The main consideration here is whether there are child nodes that are folded into the generated instruction. These may be:
* An immediate operand
* A memory operand

It is the job of `Lowering` to perform the necessary legality checks, and then to mark them as contained (`GenTree::SetContained()`) as appropriate.

### Register Allocation

The register allocator has three main passes.

The `LinearScan::buildNode` method is responsible for identifying all register references in the IR, and constructing the `RefPosition`s that represent those references, for each node. For hardware intrinsics it delegates this function to `LinearScan::buildHWIntrinsic()` and the `LinearScan::getKillSetForHWIntrinsic()` method is responsible for generating kill `RefPositions` for these nodes.

The other thing to be aware of is that the calling convention for large vectors (256-bit vectors on x86, and 128-bit vectors on Arm64) does not preserve the upper half of the callee-save vector registers. As a result, this require some special modeling in the register allocator. See the places where `FEATURE_PARTIAL_SIMD_CALLEE_SAVE` appears in the code. This code, fortunately, requires little differentiation between the two platforms.

## Code Generation

By design, the actual code generation is fairly straightforward, since the hardware intrinsics are intended to each map to a specific target instructions. Much of the implementation of the x86 intrinsics is table-driven. 

## Encoding

The only thing that makes the hardware intrinsics different in the area of instruction encodings is that they depend on many instructions (and their encodings) that are not used in any context other than the implementation of the associated hardware intrinsic.

The encodings are largely specified by `coreclr\src\jit\instrs{arch}.h`, and most of the target-specific code is in the `emit{arch}.*` files.

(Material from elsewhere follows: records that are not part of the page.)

(** * snapshot_queries.query: the Query record and its text report

    A shallow embedding of [src/snapshot_queries/query.py] and the
    properties of its specification.

    Strings.  A Python [str] is modelled by [string], one [ascii] per code
    point, so the model covers the texts whose code points are below 256
    (Latin-1).  The built-in string operations the module calls ([strip],
    [rstrip], [lower], [repr], slicing, [join], [str] of an [int]) are written
    out below with CPython's behaviour on that range. *)

From Stdlib Require Import String Ascii List ZArith NArith Bool Lia.
From Stdlib Require Import DecimalString.
Import ListNotations.

Local Open Scope string_scope.

(** ** Python's built-in string operations *)

Module Py.

Local Open Scope N_scope.

Definition ord (c : ascii) : N := N_of_ascii c.
Definition chr (n : N) : ascii := ascii_of_N n.

(** Characters the source writes as escapes. *)
Definition TAB : ascii := "009"%char.
Definition LF : ascii := "010"%char.
Definition CR : ascii := "013"%char.
Definition ESC : ascii := "027"%char.
Definition SQUOTE : ascii := "'"%char.
Definition DQUOTE : ascii := "034"%char.
Definition BACKSLASH : ascii := "\"%char.

(** [str.isspace] for one character: the code points below 256 with the
    Unicode White_Space property or bidirectional class WS, B or S. *)
Definition isspace (c : ascii) : bool :=
  let n := ord c in
  ((9 <=? n) && (n <=? 13)) || ((28 <=? n) && (n <=? 32))
  || (n =? 133) || (n =? 160).

(** [str.isprintable] for one character, as [repr] uses it. *)
Definition isprintable (c : ascii) : bool :=
  let n := ord c in
  ((32 <=? n) && (n <=? 126)) || ((161 <=? n) && negb (n =? 173)).

(** [s.lstrip(chars)], [s.rstrip(chars)] and [s.strip(chars)], the set of
    characters given by its membership test. *)
Fixpoint lstrip_by (p : ascii -> bool) (s : string) : string :=
  match s with
  | EmptyString => EmptyString
  | String c s' => if p c then lstrip_by p s' else s
  end.

Fixpoint rstrip_by (p : ascii -> bool) (s : string) : string :=
  match s with
  | EmptyString => EmptyString
  | String c s' =>
      match rstrip_by p s' with
      | EmptyString => if p c then EmptyString else String c EmptyString
      | r => String c r
      end
  end.

Definition strip_by (p : ascii -> bool) (s : string) : string :=
  rstrip_by p (lstrip_by p s).

(** [s.strip()] and [s.rstrip()]: whitespace. *)
Definition strip (s : string) : string := strip_by isspace s.
Definition rstrip (s : string) : string := rstrip_by isspace s.

(** [s.strip(chars)] for a string of characters. *)
Fixpoint mem (c : ascii) (chars : string) : bool :=
  match chars with
  | EmptyString => false
  | String d chars' => Ascii.eqb c d || mem c chars'
  end.

Definition strip_chars (chars s : string) : string :=
  strip_by (fun c => mem c chars) s.

(** [s[:n]]: the slice never fails, a short [s] is returned whole. *)
Fixpoint slice_to (n : nat) (s : string) : string :=
  match n, s with
  | O, _ => EmptyString
  | _, EmptyString => EmptyString
  | S n', String c s' => String c (slice_to n' s')
  end.

(** [s.lower()]: ASCII and Latin-1 capital letters move 32 up. *)
Definition lower_char (c : ascii) : ascii :=
  let n := ord c in
  if ((65 <=? n) && (n <=? 90))
     || ((192 <=? n) && (n <=? 222) && negb (n =? 215))
  then chr (n + 32) else c.
(** Customers in the system = arrivals - departures. *)
Definition conserved (s : state) : Prop :=
  (Z.of_nat (length (q s)) + (if server_busy s then 1 else 0)
   = arrivals s - served s)%Z.

(** The clock is the time of the last event, no pending event lies in
    the past and no queued customer arrived in the future. *)
Definition timed (s : state) : Prop :=
  last_t s = t s /\
  0 <= t s /\
  t s <= next_arrival s /\
  (forall d, next_departure s = Fin d -> t s <= d) /\
  Forall (fun a => a <= t s) (q s).

(** Lines 18-28 and 105-152 for given sequences: the first arrival is
    [A[0]], then the loop runs. *)
Definition simulate (fuel : nat) : list (Q * kind) * outcome :=
  match nth_error A 0 with
  | None => ([], IndexError)
  | Some A1 => des_loop fuel (init A1)
  end.

End Loop.

(** The number of departures among dispatched events. *)
Fixpoint count_departures (tr : list (Q * kind)) : Z :=
  match tr with
  | [] => 0
  | (_, Departure) :: tr' => count_departures tr' + 1
  | (_, Arrival) :: tr' => count_departures tr'
  end.

(** Line 65: [(sum_wait / count_started) if count_started else 0.0]. *)
Definition avg_wait (s : state) : Q :=
  if (count_started s =? 0)%Z then 0
  else sum_wait s / inject_Z (count_started s).

(** Line 66: [(area_q / t) if t > 0 else 0.0]. *)
Definition qhat (s : state) : Q :=
  if Qle_bool (t s) 0 then 0 else area_q s / t s.

End Perplexity.

(** * z___deepseek.py *)

Module Deepseek.

(** This variant can produce an infinite time on purpose
    ([generate_interarrival] returns [float('inf')] when the arrival rate
    is not positive), and then every quantity computed from the clock may
    become infinite or undefined.  Its floats are therefore modelled with
    the four shapes a float can take. *)
Inductive float : Type :=
| Num (x : Q)
| PInf
| NInf
| NaN.
(** * The R3000A CPU core of PCSX-Redux: state model, instruction cache,
      delayed loads, interrupt scheduling and kernel-call interception.

    Shallow embedding of [src/core/r3000a.h].  Unsigned machine integers
    are values of [Z] with their wrap-around written out, the two
    instruction-cache buffers are byte lists accessed through 32-bit
    little-endian loads and stores, C++ arrays are lists indexed with
    stdpp's lookup and insert, and code that can call [abort()] or leave
    defined behaviour returns an [outcome]. *)

From Stdlib Require Import ZArith Lia Bool.
From Stdlib Require Import Floats.SpecFloat.
From stdpp Require Import base list.

Local Open Scope Z_scope.

(** ** Machine integers *)

Definition wrap32 (z : Z) : Z := z mod 2 ^ 32.
Definition wrap64 (z : Z) : Z := z mod 2 ^ 64.

(** ** Outcomes of a call

    [Aborted] is a call of [abort()]; [Undefined] is undefined behaviour of
    the C++ code (an array indexed out of bounds, a shift by 32 or more, a
    float converted to an integer type that cannot hold it). *)

Inductive outcome (A : Type) : Type :=
| Ok (a : A)
| Aborted
| Undefined.

Arguments Ok {A} a.
Arguments Aborted {A}.
Arguments Undefined {A}.

#[export] Instance outcome_ret : MRet outcome := fun A a => Ok a.
#[export] Instance outcome_bind : MBind outcome := fun A B k m =>
  match m with
  | Ok a => k a
  | Aborted => Aborted
  | Undefined => Undefined
  end.

(** An array element read at an index of type [unsigned]. *)
Definition at_index {A : Type} (arr : list A) (i : Z) : outcome A :=
  if i <? 0 then Undefined
  else match arr !! Z.to_nat i with
       | Some a => Ok a
       | None => Undefined
       end.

This is an area of the JIT that could use some redesign and refactoring (https://github.com/dotnet/coreclr/issues/23006 and https://github.com/dotnet/coreclr/issues/21441 among others).

## Testing

The tests for the hardware intrinsics reside in the coreclr/tests/src/JIT/HardwareIntrinsics directory.

Many of the tests are generated programmatically from templates. See `coreclr\tests\src\JIT\HardwareIntrinsics\General\Shared\GenerateTests.csx`. We would like to see most, if not all, of the remaining tests converted to use this mechanism.